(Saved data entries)
((

(* ===== verification/Ethernet.v ===== *)
(** * Ethernet: kernel/network/ethernet.c

    [ethernet_send] builds the frame in a heap block, hands it to the network
    card and frees the block.  What it needs of the card is the interface
    [Nic] with its promises [NicLaws]; the driver of E1000.v implements it. *)

From stdpp Require Import strings.
From S2P Require Import Prelude StateMonad Memory Heap Bus Clock Stdio Logger NetworkIo.

(** ** The network card as its clients see it *)

Class Nic (S : Type) := {
  nic_heap : S -> heap;
  nic_set_heap : heap -> S -> S;
  nic_get_mac : ST S (list Z);          (* e1000_get_mac *)
  nic_send_packet : Z -> Z -> ST S Z;   (* e1000_send_packet *)
  nic_log : Z -> Z -> list Z -> list Z -> S -> S;   (* LOG_ERROR, at a time *)
}.

(** [nic_sent] lists the packets the card has put on the wire so far;
    [nic_dma] are the bytes of RAM the card may write by itself at any time, the
    buffers of received packets. *)
Class NicLaws (S : Type) `{Nic S} := {
  nic_ready : S -> Prop;
  nic_mac : S -> list Z;
  nic_sent : S -> list (list Z);
  nic_dma : S -> Z -> Prop;
  nic_get_set h s : nic_heap (nic_set_heap h s) = h;
  nic_set_set h h' s : nic_set_heap h (nic_set_heap h' s) = nic_set_heap h s;
  nic_set_ready h s : nic_ready s -> nic_ready (nic_set_heap h s);
  nic_set_mac h s : nic_mac (nic_set_heap h s) = nic_mac s;
  nic_set_sent h s : nic_sent (nic_set_heap h s) = nic_sent s;
  nic_set_dma h s a : nic_dma (nic_set_heap h s) a <-> nic_dma s a;
  nic_mac_wf s : nic_ready s -> mac_wf (nic_mac s);
  nic_get_mac_ok s : nic_ready s -> nic_get_mac s = Done (nic_mac s, s);
  nic_send_ok p len s : nic_ready s -> is_u32 p -> is_u16 len ->
    (forall a, p <= a < p + len -> ~ nic_dma s a) ->
    exists r s' m', nic_send_packet p len s = Done (r, s') /\ nic_ready s' /\
      nic_heap s' = set_ram m' (nic_heap s) /\
      (forall a, ~ nic_dma s a -> get8 m' a = get8 (ram (nic_heap s)) a) /\
      nic_mac s' = nic_mac s /\ (forall a, nic_dma s' a <-> nic_dma s a) /\
      nic_sent s' = nic_sent s ++ [read_bytes (ram (nic_heap s)) p (Z.to_nat len)];
  nic_log_ok now severity file message s : nic_ready s -> printable_log severity file message ->
    let s' := nic_log now severity file message s in
    nic_ready s' /\ nic_heap s' = nic_heap s /\ nic_mac s' = nic_mac s /\ nic_sent s' = nic_sent s /\
    (forall a, nic_dma s' a <-> nic_dma s a);
}.

(** ** Definitions *)

Definition ETH_MAC_ADDRESS_LENGTH : Z := 6.
Definition MINIMUM_PAYLOAD_LENGTH : Z := 46.
Definition NULL_MAC : list Z := [0x00; 0x00; 0x00; 0x00; 0x00; 0x00].
Definition BROADCAST_MAC : list Z := [0xff; 0xff; 0xff; 0xff; 0xff; 0xff].
Definition TYPE_ARP : Z := 0x0806.
Definition TYPE_IPv4 : Z := 0x0800.
Definition TYPE_IPv6 : Z := 0x86dd.

(** [ethernet_frame_t] is packed: two MAC addresses, a two-byte type and the
    payload. *)
Definition off_dest_mac : Z := 0.
Definition off_src_mac : Z := 6.
Definition off_ether_type : Z := 12.
Definition sizeof_ethernet_frame : Z := 14.

Section Ethernet.
Context {S : Type} `{Nic S} {cpu : Cpu} {board : Board}.

(** Stores and string routines on RAM. *)
Definition on_ram (f : mem -> mem) : ST S unit :=
  modify (fun s => nic_set_heap (set_ram (f (ram (nic_heap s))) (nic_heap s)) s).

Definition kmalloc (fuel : nat) (size : Z) : ST S Z :=
  zoom nic_heap nic_set_heap (malloc fuel size).
Definition kfree (ptr : Z) : ST S unit :=
  modify (fun s => nic_set_heap (free ptr (nic_heap s)) s).

Definition ethernet_padding (len_payload : Z) : Z :=
  u8 (if len_payload <? MINIMUM_PAYLOAD_LENGTH then MINIMUM_PAYLOAD_LENGTH - len_payload else 0).

Definition ethernet_send (fuel : nat) (dest_mac : list Z) (eth_type payload len_payload : Z) : ST S unit :=
  let len_padding := ethernet_padding len_payload in
  let len := u32 (len_padding + len_payload) in
  eth_frame ← kmalloc fuel (u32 (sizeof_ethernet_frame + len));
  on_ram (fun m => write_bytes m (eth_frame + off_dest_mac) (hton_mac dest_mac)) ;;
  mac ← nic_get_mac;
  on_ram (fun m => write_bytes m (eth_frame + off_src_mac) (hton_mac mac)) ;;
  on_ram (fun m => store cpu_endian 2 m (eth_frame + off_ether_type) (htons eth_type)) ;;
  on_ram (fun m => memcpy m (eth_frame + sizeof_ethernet_frame) payload len) ;;
  (if negb (len_padding =? 0)
   then on_ram (fun m => memset m (eth_frame + sizeof_ethernet_frame + len_payload) 0 len_padding)
   else mret ()) ;;
  _ ← nic_send_packet eth_frame (u16 (sizeof_ethernet_frame + len));
  kfree eth_frame.

End Ethernet.

Definition INTTOHEXCHAR (val : Z) : Z := if 9 <? val then val + 97 - 10 else val + 48.

(** The string literal [mac_to_str] writes into, without its NUL. *)
Definition mac_to_str_loop (mac : list Z) (tmp : list Z) : list Z :=
  foldl (fun tmp i =>
    let b := mac !!! Z.to_nat i in
    let tmp := <[Z.to_nat (3 * i) := u8 (INTTOHEXCHAR (Z.shiftr b 4))]> tmp in
    <[Z.to_nat (3 * i + 1) := u8 (INTTOHEXCHAR (Z.land b 0x0F))]> tmp) tmp (zseq 6).

Definition mac_to_str {board : Board} (mac : list Z) (tmp : list Z) : list Z :=
  mac_to_str_loop (hton_mac mac) tmp.

(** [for (i = 0; i < 6; i++) if (mac1[i] != mac2[i]) return 0;] *)
Fixpoint mac_address_equal_loop (mac1 mac2 : list Z) (idx : list Z) : bool :=
  match idx with
  | [] => true
  | i :: rest =>
      if negb (mac1 !!! Z.to_nat i =? mac2 !!! Z.to_nat i) then false
      else mac_address_equal_loop mac1 mac2 rest
  end.

Definition mac_address_equal (mac1 mac2 : list Z) : bool :=
  mac_address_equal_loop mac1 mac2 (zseq 6).

(** ** Lemmas *)

Lemma mac_address_equal_spec mac1 mac2 :
  length mac1 = 6%nat -> length mac2 = 6%nat -> mac_address_equal mac1 mac2 = true <-> mac1 = mac2.
Proof.
  intros H1 H2.
  do 6 (destruct mac1 as [|? mac1]; [discriminate H1|]). destruct mac1; [|discriminate H1].
  do 6 (destruct mac2 as [|? mac2]; [discriminate H2|]). destruct mac2; [|discriminate H2].
  match goal with |- mac_address_equal [?a1; ?a2; ?a3; ?a4; ?a5; ?a6]
                       [?b1; ?b2; ?b3; ?b4; ?b5; ?b6] = true <-> _ =>
    change (mac_address_equal _ _) with
      (if negb (a1 =? b1) then false else if negb (a2 =? b2) then false else
       if negb (a3 =? b3) then false else if negb (a4 =? b4) then false else
       if negb (a5 =? b5) then false else if negb (a6 =? b6) then false else true)
  end.
  repeat (match goal with |- context [?a =? ?b] => destruct (Z.eqb_spec a b) end; cbn;
    [|split; [done|congruence]]).
  subst. done.
Qed.

(** Writing to a live block's payload does not disturb the heap. *)
Lemma rep_set_ram {cpu : Cpu} h s m' :
  heap_rep h s ->
  (forall y a, y ∈ s_free s ++ s_used s -> y.1 <= a < y.1 + 8 -> get8 m' a = get8 (ram h) a) ->
  heap_rep (set_ram m' h) s.
Proof.
  intros (Hspec & Hcur & Hch & Hused) Hf. split; [done|]. split; [done|].
  assert (forall y d, y ∈ s_free s ++ s_used s -> d = 0 \/ d = 4 ->
    load32 (set_ram m' h) (y.1 + d) = load32 h (y.1 + d)) as Hl.
  { intros y d Hy Hd. unfold load32. simpl. apply load_ext.
    intros a Ha. apply (Hf y); [done|lia]. }
  split.
  - eapply chain_frame; [|exact Hch]. intros y Hy. split; [|apply Hl; [set_solver|lia]].
    rewrite <- (Z.add_0_r y.1) at 1 2. apply Hl; [set_solver|lia].
  - eapply used_frame; [|exact Hused]. intros y Hy. apply Hl; [set_solver|lia].
Qed.

(** The part of a copy whose source the copy does not overwrite. *)
Lemma memcpy_loop_prefix k m0 m dest src i n :
  separate dest (i + Z.of_nat n) src (Z.of_nat k) -> 0 <= i -> i + Z.of_nat n >= Z.of_nat k ->
  (forall x, src <= x < src + Z.of_nat k -> get8 m x = get8 m0 x) ->
  (forall x, 0 <= x < Z.min i (Z.of_nat k) -> get8 m (dest + x) = get8 m0 (src + x)) ->
  forall x, 0 <= x < Z.of_nat k -> get8 (memcpy_loop m dest src i n) (dest + x) = get8 m0 (src + x).
Proof.
  revert m i. induction n as [|n IH]; intros m i Hsep Hi Hn Hsrc Hdone x Hx; simpl.
  - apply Hdone. lia.
  - unfold separate in Hsep. apply IH; try lia.
    + unfold separate. lia.
    + intros y Hy. rewrite get8_put8, decide_False by lia. by apply Hsrc.
    + intros y Hy. rewrite get8_put8. case_decide as Hd; [|apply Hdone; lia].
      assert (y = i) as -> by lia. rewrite u8_id by apply get8_range. apply Hsrc. lia.
Qed.

Lemma memcpy_loop_outside m dest src i n x :
  ~ (dest + i <= x < dest + i + Z.of_nat n) -> get8 (memcpy_loop m dest src i n) x = get8 m x.
Proof.
  revert m i. induction n as [|n IH]; intros m i Hx; simpl; [done|].
  rewrite IH by lia. rewrite get8_put8, decide_False by lia. done.
Qed.

Lemma memcpy_prefix m dest src n k :
  separate dest n src (Z.of_nat k) -> 0 <= n -> Z.of_nat k <= n ->
  read_bytes (memcpy m dest src n) dest k = read_bytes m src k.
Proof.
  intros Hsep Hn Hk. apply list_eq. intros j.
  destruct (decide (j < k)%nat) as [Hj|Hj].
  - rewrite !lookup_read_bytes by done. f_equal. unfold memcpy.
    apply (memcpy_loop_prefix k); try done; try lia.
    by rewrite Z2Nat.id, Z.add_0_l by lia.
  - by rewrite !lookup_ge_None_2 by (rewrite length_read_bytes; lia).
Qed.

Lemma memcpy_same_outside m dest src n : 0 <= n -> same_outside m (memcpy m dest src n) dest n.
Proof. intros Hn x Hx. apply memcpy_loop_outside. lia. Qed.

Lemma same_outside_trans m1 m2 m3 a n : same_outside m1 m2 a n -> same_outside m2 m3 a n -> same_outside m1 m3 a n.
Proof. intros H1 H2 x Hx. rewrite H2, H1; done. Qed.

Lemma same_outside_weaken m m' a n a' n' :
  same_outside m m' a' n' -> a <= a' -> a' + n' <= a + n -> same_outside m m' a n.
Proof. intros Hs ? ? x Hx. apply Hs. lia. Qed.

(** ** The frame *)

Section Frame.
Context {cpu : Cpu} {board : Board}.

(** RAM after the frame was built at [f]. *)
Definition frame_ram (m : mem) (f : Z) (dest mac : list Z) (eth_type payload len_payload pad : Z) : mem :=
  let len := pad + len_payload in
  let m := write_bytes m (f + off_dest_mac) (hton_mac dest) in
  let m := write_bytes m (f + off_src_mac) (hton_mac mac) in
  let m := store cpu_endian 2 m (f + off_ether_type) (htons eth_type) in
  let m := memcpy m (f + sizeof_ethernet_frame) payload len in
  if negb (pad =? 0) then memset m (f + sizeof_ethernet_frame + len_payload) 0 pad else m.

(** The bytes of the frame on the wire. *)
Definition frame_bytes (dest mac : list Z) (eth_type : Z) (payload : list Z) (pad : Z) : list Z :=
  hton_mac dest ++ hton_mac mac ++ enc BigEndian 2 eth_type ++ payload ++ replicate (Z.to_nat pad) 0.

Lemma hton_mac_wf mac : mac_wf mac -> mac_wf (hton_mac mac).
Proof. apply ntoh_mac_wf. Qed.

Lemma frame_bytes_length dest mac eth_type payload pad :
  mac_wf dest -> mac_wf mac ->
  length (frame_bytes dest mac eth_type payload pad) = (14 + length payload + Z.to_nat pad)%nat.
Proof.
  intros [Hd _]%hton_mac_wf [Hm _]%hton_mac_wf. unfold frame_bytes.
  rewrite !length_app, length_enc, length_replicate, Hd, Hm. lia.
Qed.

(** Reading back what was written, through writes behind it. *)
Lemma read_bytes_same_outside m m' a n b k :
  same_outside m m' a n -> separate a n b (Z.of_nat k) -> read_bytes m' b k = read_bytes m b k.
Proof. intros Hs Hsep. apply read_bytes_ext. intros x Hx. apply Hs. unfold separate in Hsep. lia. Qed.

Lemma write_mac_same_outside m a mac : mac_wf mac -> same_outside m (write_bytes m a (hton_mac mac)) a 6.
Proof.
  intros Hm. pose proof (write_bytes_same_outside m a (hton_mac mac)) as H.
  destruct (hton_mac_wf mac Hm) as [Hl _]. by rewrite Hl in H.
Qed.

Lemma read_write_mac m a mac : mac_wf mac -> read_bytes (write_bytes m a (hton_mac mac)) a 6 = hton_mac mac.
Proof.
  intros Hm. destruct (hton_mac_wf mac Hm) as [Hl Hb].
  pose proof (read_write_bytes m a (hton_mac mac) Hb) as H. by rewrite Hl in H.
Qed.

Lemma memset_same_outside m a c n : 0 <= n -> same_outside m (memset m a c n) a n.
Proof.
  intros Hn. rewrite memset_eq. pose proof (write_bytes_same_outside m a (replicate (Z.to_nat n) (u8 c))) as H.
  by rewrite length_replicate, Z2Nat.id in H by lia.
Qed.

Lemma read_memset_zero m a n : read_bytes (memset m a 0 (Z.of_nat n)) a n = replicate n 0.
Proof.
  rewrite memset_eq, Nat2Z.id. pose proof (read_write_bytes m a (replicate n (u8 0))) as H.
  rewrite length_replicate in H. apply H. apply Forall_replicate. done.
Qed.

Section Build.
Variables (m : mem) (f : Z) (dest mac : list Z) (eth_type payload len_payload pad : Z).
Hypothesis Hdest : mac_wf dest.
Hypothesis Hmac : mac_wf mac.
Hypothesis Hlen : 0 <= len_payload.
Hypothesis Hpad : 0 <= pad.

))

> **TASK DIRECTIONS**
Report, with no additional words, how many lines in the records above contain the word "discriminate".

> **RESULT OF THE TASK**
2